(** What the registry uses of a [SourceResolution]; [sx_installable] is that of
    its row. *)
Record SourceResolution : Type := {
  sx_externalId : jstr;
  sx_installable : bool;
  sx_reference : jstr;
  sx_version : jstr;
  sx_snapshotDigest : option jstr;
  sx_acquisition : SourceAcquisition;
  sx_configRevision : jstr;
}.
Inductive SourceAvailability : Type :=
| SourceAvailable
| SourceUnavailable (retryable : option bool)
| SourceDisabled.
(** What it uses of a [SourceDescriptor]. *)
Record SourceDescriptor : Type := {
  sd_availability : SourceAvailability;
  sd_configRevision : jstr;
}.

Definition INVALID_SOURCE_RESOLVE : RegistryApiError := api_error "INVALID_SOURCE_RESOLVE" 400.
Record SourceCatalogResolveInput : Type := {
  si_sourceId : jstr;
  si_externalId : jstr;
  si_refresh : bool;
}.
Definition parseSourceResolveRequest (body : jsval) (sourceId : jstr) : api SourceCatalogResolveInput :=
  throw_if unsupported_field ["externalId"; "refresh"]%string body with INVALID_SOURCE_RESOLVE ;;
  throw_if negb (slug_like is_lower_alnum 127 sourceId) with INVALID_SOURCE_RESOLVE ;;
  let? externalId := require INVALID_SOURCE_RESOLVE (stringValue (field body "externalId")) in
  throw_if (1024 <? jlen externalId) || existsb control_unit externalId with INVALID_SOURCE_RESOLVE ;;
  let? refresh := parse_enabled false (field body "refresh") INVALID_SOURCE_RESOLVE in
  Ok {| si_sourceId := sourceId; si_externalId := externalId; si_refresh := refresh |}.

(** [/^@?[a-z0-9][a-z0-9._-]{0,63}$/u], the sign removed; ['sources'] when no
    namespace of the caller has this form. *)
Definition catalog_namespace (s : jstr) : bool :=
  slug_like is_lower_alnum 63 (if startsWith (js "@") s then drop 1 s else s).
Definition sourceCatalogNamespace (principal : Principal) : jstr :=
  let candidate := default (js "sources") (find_first catalog_namespace (default [] (pr_namespaces principal))) in
  toLowerCase (if startsWith (js "@") candidate then drop 1 candidate else candidate).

**Directions for this task:**
Would you return the entries exactly as they stand?

**Response to this task:**
(** What the registry uses of a [SourceResolution]; [sx_installable] is that of
    its row. *)
Record SourceResolution : Type := {
  sx_externalId : jstr;
  sx_installable : bool;
  sx_reference : jstr;
  sx_version : jstr;
  sx_snapshotDigest : option jstr;
  sx_acquisition : SourceAcquisition;
  sx_configRevision : jstr;
}.
Inductive SourceAvailability : Type :=
| SourceAvailable
| SourceUnavailable (retryable : option bool)
| SourceDisabled.
(** What it uses of a [SourceDescriptor]. *)
Record SourceDescriptor : Type := {
  sd_availability : SourceAvailability;
  sd_configRevision : jstr;
}.

Definition INVALID_SOURCE_RESOLVE : RegistryApiError := api_error "INVALID_SOURCE_RESOLVE" 400.
Record SourceCatalogResolveInput : Type := {
  si_sourceId : jstr;
  si_externalId : jstr;
  si_refresh : bool;
}.
Definition parseSourceResolveRequest (body : jsval) (sourceId : jstr) : api SourceCatalogResolveInput :=
  throw_if unsupported_field ["externalId"; "refresh"]%string body with INVALID_SOURCE_RESOLVE ;;
  throw_if negb (slug_like is_lower_alnum 127 sourceId) with INVALID_SOURCE_RESOLVE ;;
  let? externalId := require INVALID_SOURCE_RESOLVE (stringValue (field body "externalId")) in
  throw_if (1024 <? jlen externalId) || existsb control_unit externalId with INVALID_SOURCE_RESOLVE ;;
  let? refresh := parse_enabled false (field body "refresh") INVALID_SOURCE_RESOLVE in
  Ok {| si_sourceId := sourceId; si_externalId := externalId; si_refresh := refresh |}.

(** [/^@?[a-z0-9][a-z0-9._-]{0,63}$/u], the sign removed; ['sources'] when no
    namespace of the caller has this form. *)
Definition catalog_namespace (s : jstr) : bool :=
  slug_like is_lower_alnum 63 (if startsWith (js "@") s then drop 1 s else s).
Definition sourceCatalogNamespace (principal : Principal) : jstr :=
  let candidate := default (js "sources") (find_first catalog_namespace (default [] (pr_namespaces principal))) in
  toLowerCase (if startsWith (js "@") candidate then drop 1 candidate else candidate).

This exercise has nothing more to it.